Variable Brand Voice: e se as marcas fossem mutantes?

Variable Brand Voice: e se as marcas fossem mutantes?

Por muito tempo as empresas se esforçaram em dar um padrão único para as suas marcas, unificando sua identidade e garantindo que o controle rígido de imagem as desse um rosto corporativo. Esse processo tem sido tão extensivo e bem sucedido que talvez ele tenha chegado ao seu ponto máximo. Agora, ter uma marca forte, bem planejada e executada é apenas o começo da história.
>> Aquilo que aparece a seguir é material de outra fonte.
(* ===== verification/Config.v ===== *)
(** * Config: [runtime/src/config.rs]

    The fixed user identifiers of the roles, the directories, and whether the
    lifecycle gates are mandatory. *)

From S2P Require Import Prelude Text State.

Definition CONTROL_UID : Z := 10000.
Definition ORCHESTRATOR_UID : Z := 10001.
Definition WRITER_UID : Z := 10002.
Definition READER_UID : Z := 10003.
Definition SUPERVISOR_UID : Z := 10004.
Definition OPS_UID : Z := 10005.
Definition REVIEWER_UID : Z := 10007.

Section Config.
Context `{Platform}.

Definition lifecycle_enforced_for (real_uid : Z) (requested uid_sandbox : option string) : bool :=
  (real_uid =? ORCHESTRATOR_UID)
  || bool_decide (requested = Some "1") || bool_decide (uid_sandbox = Some "1").

Definition lifecycle_enforced : bool :=
  lifecycle_enforced_for getuid (env_var "MULTIAGENT_LIFECYCLE_ENFORCEMENT")
    (env_var "MULTIAGENT_UID_SANDBOX").

(** [env::var_os(name)] when it is set and not empty. *)
Definition env_nonempty (name : string) : option string :=
  value ← env_var name; if is_empty value then None else Some value.

Definition root : result string string :=
  match env_nonempty "MULTIAGENT_ROOT" with
  | Some value => Ok value
  | None => map_err (fun error => "cannot determine current directory: " +:+ error) current_dir
  end.

Definition state_dir : result string string :=
  match env_nonempty "MULTIAGENT_STATE_DIR" with
  | Some value => Ok value
  | None => let? r := root in Ok (path_join r ".multiagent")
  end.

End Config.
A expressão real dela surgirá no que vem depois: se comunicar com cada consumidor, em cada momento, de uma maneira diferente.
 
Até o momento, este fenômeno é embrionário. Ainda está na sua fase black mirror, digamos. Ou seja, batendo na porta e pedindo pra ser explorado. Aqui vamos nos referir a ele como Variable Brand Voice, ou tom de voz variável das marcas.
 
Que história é essa?
 
O contexto é fácil de enxergar. Basta pensarmos em como as marcas atuais estão diversificando seus produtos, serviços e, principalmente, seu atendimento para se moldar ao gosto de cada cliente.
 
Por exemplo, o McDonald’s não pode mais viver só de Big Mac e Quarteirão com queijo. Agora precisa também do ClubHouse, seu burger artesanal, porque sabe que só assim vai convencer aquele cliente de hamburgueria a voltar à lanchonete. Já o Spotify tem como parte central do seu negócio a personalização de playlists, sugestões de música para os usuários e até uma retrospectiva completamente personalizada do ano que passou. E, para muita gente, o Netflix é indissociável da persona de suas mídias sociais, que faz piadinha e conversa tête-à-tête com os seguidores.
 
O que esses casos têm em comum é a tentativa de uma marca de se conversar de maneira diferente com pessoas diferentes. Nada mais justo, certo?
 
O McDonald’s diversifica sua conversa com mudança de cardápio e logística de produção. O Spotify, com algoritmos de recomendação. O Netflix, com um trabalho consistente de social media. Podemos dizer então que a segunda coisa que esses casos possuem em comum é que todos estão deixando o design de fora desse papo.